We can start with checking whether histograms of generated features match those of real features. However, matching distributions of individual features and target variable do not guarantee that all existing interactions (relationships) between features, as well as between features and target variable were also replicated by the generator. Therefore, it is necessary to evaluate and compare overall distribution of generated and real data. Since relationship between features and target variable is the most important one for developing ML models, we can perform a separate test of this relationship by comparing supervised ML models trained on generated and real data. ML models with similar performance would be indicative of good replication of dependencies between features and target variable.
To summarize, we propose that a good generator should produce data that satisfy the following three criteria:
Distributions of individual features in generated data match those in real data
Overall distributions of generated and real data match each other
Relationship between features and the target variable in real data is replicated in generated data
In the following subsections, we will show how we performed above tests for the data generated by our GANs.
4.1 DataQC tool
DataQC  is an internal automated tool developed at American Express for data quality assessment. It allows users to evaluate similarities and differences between two provided datasets. The tool performs a comprehensive set of data quality tests to quickly highlight how one dataset is different from another. These tests include comparison of feature means, rates of missing values, uni- and multivariate distributions, and extreme values.
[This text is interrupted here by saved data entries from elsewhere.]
Definition sl_rc_start (s : xp) : xp :=
  if s.(sl_statem).(rc_state) =s IDLE then
    let s := s <| sl_statem; rx; rX; fsn := 0 |> in
    let s := s <| sl_statem; rx; rX; fib := s.(sl_statem).(ib_mask) |> in
    let s := s <| sl_statem; rx; rF; fsn := 0 |> in
    let s := s <| sl_statem; rx; rT; fsn := s.(sl_statem).(sn_mask) |> in
    let s := s <| sl_statem; rtr := false |> in
    let s := s <| sl_statem; msu_fisu_accepted := pvar_is SS7_PVAR_ANSI_92 s |> in
    let s := s <| sl_statem; abnormal_bsnr := 0 |> in
    let s := s <| sl_statem; abnormal_fibr := 0 |> in
    let s := s <| sl_statem; congestion_discard := false |> in
    let s := s <| sl_statem; congestion_accept := false |> in
    let s := sl_daedr_start s in
    s <| sl_statem; rc_state := IN_SERVICE |>
  else s.
Definition sl_rc_reject_msu_fisu (s : xp) : xp := s <| sl_statem; msu_fisu_accepted := false |>.
Definition sl_rc_accept_msu_fisu (s : xp) : xp := s <| sl_statem; msu_fisu_accepted := true |>.
Definition sl_rc_retrieve_fsnx (s : xp) : xp :=
  let s := sl_txc_fsnx_value s in
  let s := s <| sl_statem; congestion_discard := false |> in
  let s := s <| sl_statem; congestion_accept := false |> in
  let s := sl_cc_normal s in
  s <| sl_statem; rtr := false |>.
Definition sl_rc_align_fsnx (s : xp) : xp := sl_txc_fsnx_value s.
Definition sl_rc_clear_rb (s : xp) : Z * xp :=
  let s := s <| sl_rb := bufq_purge s.(sl_rb) |> in
  let s := flushq_oq s in
  let s := s <| sl_statem; Cr := 0 |> in
  sl_rb_cleared_ind s.
Definition sl_rc_retrieve_bsnt (s : xp) : Z * xp :=
  let s := s <| sl_statem; rx; rT; bsn := Z.land (s.(sl_statem).(rx).(rX).(fsn) - 1) 0x7F |> in
  sl_bsnt_ind s.(sl_statem).(rx).(rT).(bsn) s.
Definition sl_cc_busy (s : xp) : xp :=
  if s.(sl_statem).(cc_state) =s CC_NORMAL then
    let s := sl_txc_send_sib s in
    let s := xp_timer_start T5 s in
    s <| sl_statem; cc_state := CC_BUSY |>
  else s.
Definition sl_rc_congestion_discard (s : xp) : xp :=
  sl_cc_busy (s <| sl_statem; congestion_discard := true |>).
Definition sl_rc_congestion_accept (s : xp) : xp :=
  sl_cc_busy (s <| sl_statem; congestion_accept := true |>).
(** [x ? 0 : ib_mask]. *)
Definition flip_ib (s : xp) (x : Z) : Z := if negb (x =? 0) then 0 else s.(sl_statem).(ib_mask).
Definition sl_rc_no_congestion (s : xp) : xp :=
  let s := s <| sl_statem; congestion_discard := false |> in
  let s := s <| sl_statem; congestion_accept := false |> in
  let s := sl_cc_normal s in
  let s := sl_txc_fsnx_value s in
  if s.(sl_statem).(rtr) then
    let s := sl_txc_nack_to_be_sent s in
    s <| sl_statem; rx; rX; fib := flip_ib s s.(sl_statem).(rx).(rX).(fib) |>
  else s.
Definition sl_lsc_congestion_discard (s : xp) : xp :=
  let s := sl_rc_congestion_discard s in
  s <| sl_statem; l3_congestion_detect := true |>.
Definition sl_lsc_congestion_accept (s : xp) : xp :=
  let s := sl_rc_congestion_accept s in
  s <| sl_statem; l3_congestion_detect := true |>.
Definition sl_lsc_no_congestion (s : xp) : xp :=
  let s := sl_rc_no_congestion s in
  s <| sl_statem; l3_congestion_detect := false |>.

(** ** Link status signal units *)

Definition sl_lsc_sio (s : xp) : xp :=
  match s.(sl_statem).(lsc_state) with
  | LSC_OUT_OF_SERVICE | LSC_INITIAL_ALIGNMENT => s
  | _ =>
      let s := xp_timer_stop T1 s in
      let! s := sl_out_of_service_ind SL_FAIL_RECEIVED_SIO s in
      let s := s <| sl_statem; failure_reason := SL_FAIL_RECEIVED_SIO |> in
      let s := sl_rc_stop s in
      let s := sl_suerm_stop s in
      let s := sl_poc_stop s in
      let s := sl_txc_send_sios s in
      let s := s <| sl_statem; emergency := false |> in
      let s := s <| sl_statem; local_processor_outage := false |> in
      let s := s <| sl_statem; remote_processor_outage := false |> in
      s <| sl_statem; lsc_state := LSC_OUT_OF_SERVICE |>
  end.

Definition sl_lsc_alignment_not_possible (s : xp) : Z * xp :=
  let? s := sl_out_of_service_ind SL_FAIL_ALIGNMENT_NOT_POSSIBLE s in
  let s := s <| sl_statem; failure_reason := SL_FAIL_ALIGNMENT_NOT_POSSIBLE |> in
  let s := sl_rc_stop s in
  let s := sl_txc_send_sios s in
  let s := s <| sl_statem; local_processor_outage := false |> in
  let s := s <| sl_statem; emergency := false |> in
  let s := s <| sl_statem; lsc_state := LSC_OUT_OF_SERVICE |> in
  (QR_DONE, s).

Definition sl_iac_sio (s : xp) : xp :=
  match s.(sl_statem).(iac_state) with
  | IAC_NOT_ALIGNED =>
      let s := xp_timer_stop T2 s in
      let s :=
        if s.(sl_statem).(emergency) then
          sl_txc_send_sie (s <| sl_statem; t4v := s.(sl_conf).(cf_t4e) |>)
        else sl_txc_send_sin (s <| sl_statem; t4v := s.(sl_conf).(cf_t4n) |>) in
      let s := xp_timer_start T3 s in
      s <| sl_statem; iac_state := IAC_ALIGNED |>
  | IAC_PROVING =>
      let s := xp_timer_stop T4 s in
      let s := sl_aerm_stop s in
      let s := xp_timer_start T3 s in
      s <| sl_statem; iac_state := IAC_ALIGNED |>
  | _ => s
  end.

(** The result of the indication is ignored. *)
Definition sl_iac_sios (s : xp) : xp :=
  match s.(sl_statem).(iac_state) with
  | IAC_ALIGNED | IAC_PROVING =>
      let s := xp_timer_stop T4 s in
      let! s := sl_lsc_alignment_not_possible s in
      let s := sl_aerm_stop s in
      let s := xp_timer_stop T3 s in
      let s := s <| sl_statem; emergency := false |> in
      s <| sl_statem; iac_state := IAC_IDLE |>
  | _ => s
  end.

(** The exit to the state out of service the LSC handlers of SIOS, SIN and SIE
    share. *)
Definition sl_lsc_sios (s : xp) : xp :=
  let oos s :=
    let! s := sl_out_of_service_ind SL_FAIL_RECEIVED_SIOS s in
    let s := s <| sl_statem; failure_reason := SL_FAIL_RECEIVED_SIOS |> in
    let s := sl_suerm_stop s in
    let s := sl_rc_stop s in
    let s := sl_poc_stop s in
    let s := sl_txc_send_sios s in
    let s := s <| sl_statem; emergency := false |> in
    let s := s <| sl_statem; local_processor_outage := false |> in
    let s := s <| sl_statem; remote_processor_outage := false |> in
    s <| sl_statem; lsc_state := LSC_OUT_OF_SERVICE |> in
  match s.(sl_statem).(lsc_state) with
  | LSC_ALIGNED_READY | LSC_ALIGNED_NOT_READY => oos (xp_timer_stop T1 s)
  | LSC_IN_SERVICE | LSC_PROCESSOR_OUTAGE => oos s
  | _ => s
  end.

Definition sl_lsc_no_processor_outage (s : xp) : xp :=
  if s.(sl_statem).(lsc_state) =s LSC_PROCESSOR_OUTAGE then
    let s := s <| sl_statem; processor_outage := false |> in
    if negb s.(sl_statem).(l3_indication_received) then s
    else
      let s := s <| sl_statem; l3_indication_received := false |> in
      let s := sl_txc_send_msu s in
      let s := s <| sl_statem; local_processor_outage := false |> in
      let s := sl_rc_accept_msu_fisu s in
      s <| sl_statem; lsc_state := LSC_IN_SERVICE |>
  else s.
Definition sl_poc_remote_processor_recovered (s : xp) : xp :=
  match s.(sl_statem).(poc_state) with
  | POC_REMOTE_PROCESSOR_OUTAGE =>
      let s := sl_lsc_no_processor_outage s in
      s <| sl_statem; poc_state := POC_IDLE |>
  | POC_BOTH_PROCESSORS_OUT => s <| sl_statem; poc_state := POC_LOCAL_PROCESSOR_OUTAGE |>
  | _ => s
  end.

Definition sl_lsc_fisu_msu_received (s : xp) : Z * xp :=
  match s.(sl_statem).(lsc_state) with
  | LSC_ALIGNED_READY =>
      let? s := sl_in_service_ind s in
      let s := if pvar_is SS7_PVAR_ITUT_93 s then sl_rc_accept_msu_fisu s else s in
      let s := xp_timer_stop T1 s in
      let s := sl_txc_send_msu s in
      let s := s <| sl_statem; lsc_state := LSC_IN_SERVICE |> in
      (QR_DONE, s)
  | LSC_ALIGNED_NOT_READY =>
      let? s := sl_in_service_ind s in
      let s := xp_timer_stop T1 s in
      let s := s <| sl_statem; lsc_state := LSC_PROCESSOR_OUTAGE |> in
      (QR_DONE, s)
  | LSC_PROCESSOR_OUTAGE =>
      match pvar_switch s with
      | PV_ITU =>
          let s := sl_poc_remote_processor_recovered s in
          sl_remote_processor_recovered_ind s
      | PV_ANSI =>
          let s := s <| sl_statem; remote_processor_outage := false |> in
          sl_remote_processor_recovered_ind s
      | PV_OTHER =>
          if s.(sl_statem).(remote_processor_outage) then
            let s := s <| sl_statem; remote_processor_outage := false |> in
            sl_remote_processor_recovered_ind s
          else (QR_DONE, s)
      end
  | _ => (QR_DONE, s)
  end.

Definition sl_poc_remote_processor_outage (s : xp) : xp :=
  match s.(sl_statem).(poc_state) with
  | POC_IDLE => s <| sl_statem; poc_state := POC_REMOTE_PROCESSOR_OUTAGE |>
  | POC_LOCAL_PROCESSOR_OUTAGE => s <| sl_statem; poc_state := POC_BOTH_PROCESSORS_OUT |>
  | _ => s
  end.
Definition sl_lsc_sib (s : xp) : xp :=
  match s.(sl_statem).(lsc_state) with
  | LSC_IN_SERVICE | LSC_PROCESSOR_OUTAGE => sl_txc_sib_received s
  | _ => s
  end.

Definition sl_lsc_sipo (s : xp) : Z * xp :=
  match s.(sl_statem).(lsc_state) with
  | LSC_ALIGNED_READY =>
      match pvar_switch s with
      | PV_ITU =>
          let s := xp_timer_stop T1 s in
          let? s := sl_remote_processor_outage_ind s in
          let s := sl_poc_remote_processor_outage s in
          (QR_DONE, s <| sl_statem; lsc_state := LSC_PROCESSOR_OUTAGE |>)
      | PV_ANSI =>
          let s := xp_timer_stop T1 s in
          let? s := sl_remote_processor_outage_ind s in
          let s := s <| sl_statem; remote_processor_outage := true |> in
          (QR_DONE, s <| sl_statem; lsc_state := LSC_PROCESSOR_OUTAGE |>)
      | PV_OTHER => (QR_DONE, s)
      end
  | LSC_ALIGNED_NOT_READY =>
      match pvar_switch s with
      | PV_ITU =>
          let? s := sl_remote_processor_outage_ind s in
          let s := sl_poc_remote_processor_outage s in
          let s := xp_timer_stop T1 s in
          (QR_DONE, s <| sl_statem; lsc_state := LSC_PROCESSOR_OUTAGE |>)
      | PV_ANSI =>
          let? s := sl_remote_processor_outage_ind s in
          let s := s <| sl_statem; remote_processor_outage := true |> in
          let s := xp_timer_stop T1 s in
          (QR_DONE, s <| sl_statem; lsc_state := LSC_PROCESSOR_OUTAGE |>)
      | PV_OTHER => (QR_DONE, s)
      end
  | LSC_IN_SERVICE =>
      match pvar_switch s with
      | PV_ITU =>
          let s := sl_txc_send_fisu s in
          let? s := sl_remote_processor_outage_ind s in
          let s := sl_poc_remote_processor_outage s in
          let s := s <| sl_statem; processor_outage := true |> in
          (QR_DONE, s <| sl_statem; lsc_state := LSC_PROCESSOR_OUTAGE |>)
      | PV_ANSI =>
          let s := sl_txc_send_fisu s in
          let? s := sl_remote_processor_outage_ind s in
          let s := s <| sl_statem; remote_processor_outage := true |> in
          let s := sl_rc_align_fsnx s in
          let s := sl_cc_stop s in
          (QR_DONE, s <| sl_statem; lsc_state := LSC_PROCESSOR_OUTAGE |>)
      | PV_OTHER => (QR_DONE, s)
      end
  | LSC_PROCESSOR_OUTAGE =>
      match pvar_switch s with
      | PV_ITU =>
          let? s := sl_remote_processor_outage_ind s in
          (QR_DONE, sl_poc_remote_processor_outage s)
      | PV_ANSI =>
          let s := s <| sl_statem; remote_processor_outage := true |> in
          sl_remote_processor_outage_ind s
      | PV_OTHER =>
          if negb s.(sl_statem).(remote_processor_outage) then
            let s := s <| sl_statem; remote_processor_outage := true |> in
            sl_remote_processor_outage_ind s
          else (QR_DONE, s)
      end
  | _ => (QR_DONE, s)
  end.
Definition sl_poc_local_processor_outage (s : xp) : xp :=
  match s.(sl_statem).(poc_state) with
  | POC_IDLE => s <| sl_statem; poc_state := POC_LOCAL_PROCESSOR_OUTAGE |>
  | POC_REMOTE_PROCESSOR_OUTAGE => s <| sl_statem; poc_state := POC_BOTH_PROCESSORS_OUT |>
  | _ => s
  end.

(** ** Proving *)

Definition sl_eim_start (s : xp) : xp :=
  let s := s <| sdt_statem; Ce := 0 |> in
  let s := s <| sdt_statem; interval_error := false |> in
  let s := s <| sdt_statem; su_received := false |> in
  let s := xp_timer_start T8 s in
  s <| sdt_statem; eim_state := IN_SERVICE |>.
Definition sl_suerm_start (s : xp) : xp :=
  if popt_has SS7_POPT_HSL s then sl_eim_start s
  else
    let s := s <| sdt_statem; Cs := 0 |> in
    let s := s <| sdt_statem; Ns := 0 |> in
    s <| sdt_statem; suerm_state := IN_SERVICE |>.

Definition sl_lsc_alignment_complete (s : xp) : xp :=
  if s.(sl_statem).(lsc_state) =s LSC_INITIAL_ALIGNMENT then
    let s := sl_suerm_start s in
    let s := xp_timer_start T1 s in
    if s.(sl_statem).(local_processor_outage) then
      let s := if negb (pvar_is SS7_PVAR_ANSI_92 s) then sl_poc_local_processor_outage s else s in
      let s := sl_txc_send_sipo s in
      let s := if negb (pvar_is SS7_PVAR_ITUT_93 s) then sl_rc_reject_msu_fisu s else s in
      s <| sl_statem; lsc_state := LSC_ALIGNED_NOT_READY |>
    else
      let s := sl_txc_send_msu s in
      let s := sl_rc_accept_msu_fisu s in
      s <| sl_statem; lsc_state := LSC_ALIGNED_READY |>
  else s.

Definition sl_lsc_sin (s : xp) : xp :=
  match s.(sl_statem).(lsc_state) with
  | LSC_IN_SERVICE =>
      let! s := sl_out_of_service_ind SL_FAIL_RECEIVED_SIN s in
      let s := s <| sl_statem; failure_reason := SL_FAIL_RECEIVED_SIN |> in
      let s := sl_suerm_stop s in
      let s := sl_rc_stop s in
      let s := sl_txc_send_sios s in
      let s := s <| sl_statem; emergency := false |> in
      s <| sl_statem; lsc_state := LSC_OUT_OF_SERVICE |>
  | LSC_PROCESSOR_OUTAGE =>
      let! s := sl_out_of_service_ind SL_FAIL_RECEIVED_SIN s in
      let s := s <| sl_statem; failure_reason := SL_FAIL_RECEIVED_SIN |> in
      let s := sl_suerm_stop s in
      let s := sl_rc_stop s in
      let s := sl_poc_stop s in
      let s := sl_txc_send_sios s in
      let s := s <| sl_statem; emergency := false |> in
      let s := s <| sl_statem; local_processor_outage := false |> in
      let s := s <| sl_statem; remote_processor_outage := false |> in
      s <| sl_statem; lsc_state := LSC_OUT_OF_SERVICE |>
  | _ => s
  end.
Definition sl_aerm_set_ti_to_tie (s : xp) : xp :=
  if s.(sdt_statem).(aerm_state) =s IDLE
  then s <| sdt_statem; Ti := s.(sdt_conf).(Tie) |> else s.
Definition sl_aerm_start (s : xp) : xp :=
  let s := s <| sdt_statem; Ca := 0 |> in
  let s := s <| sdt_statem; aborted_proving := false |> in
  s <| sdt_statem; aerm_state := IN_SERVICE |>.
The tool produces detailed findings and quantitive scores for all the tests that it runs.
We used DataQC to evaluate similarity between GAN-generated and real data. In particular, we used it to compare distributions of individual features in generated and real data. As an example, Fig. 4 shows histograms of four selected features in real and generated data for a GAN trained on Dataset C. For all other features we observed similar, very close match between real and generated distributions. This was the case for all three Datasets. We noted that our GANs were able to reproduce discrete distributions just as good as continues ones, and that for some continuous variables GANs tended to produce slightly smoothed versions of their distributions. We found that smoothing of distributions can be reduced by increasing the number of hidden layers in the generator, or by increasing the number of training iterations.
4.2 Visualization with t-SNE algorithm
To compare overall distribution of real and generated data, we visualized the data using t-SNE algorithm . t-SNE is a transductive algorithm: the model produced by this algorithm cannot be applied to out-of-sample data that was not used to build the model. Therefore, we combined the real and generated data together, obtained t-SNE representation for the combined data, and then split it into two parts corresponding to real and generated data. Fig. 5 shows t-SNE graphs for our experiment with Dataset C. It can be seen in the figure that t-SNE graph for generated data closely matches t-SNE graph for real data, reproducing most of its clusters and gaps with pretty good accuracy in shape and density.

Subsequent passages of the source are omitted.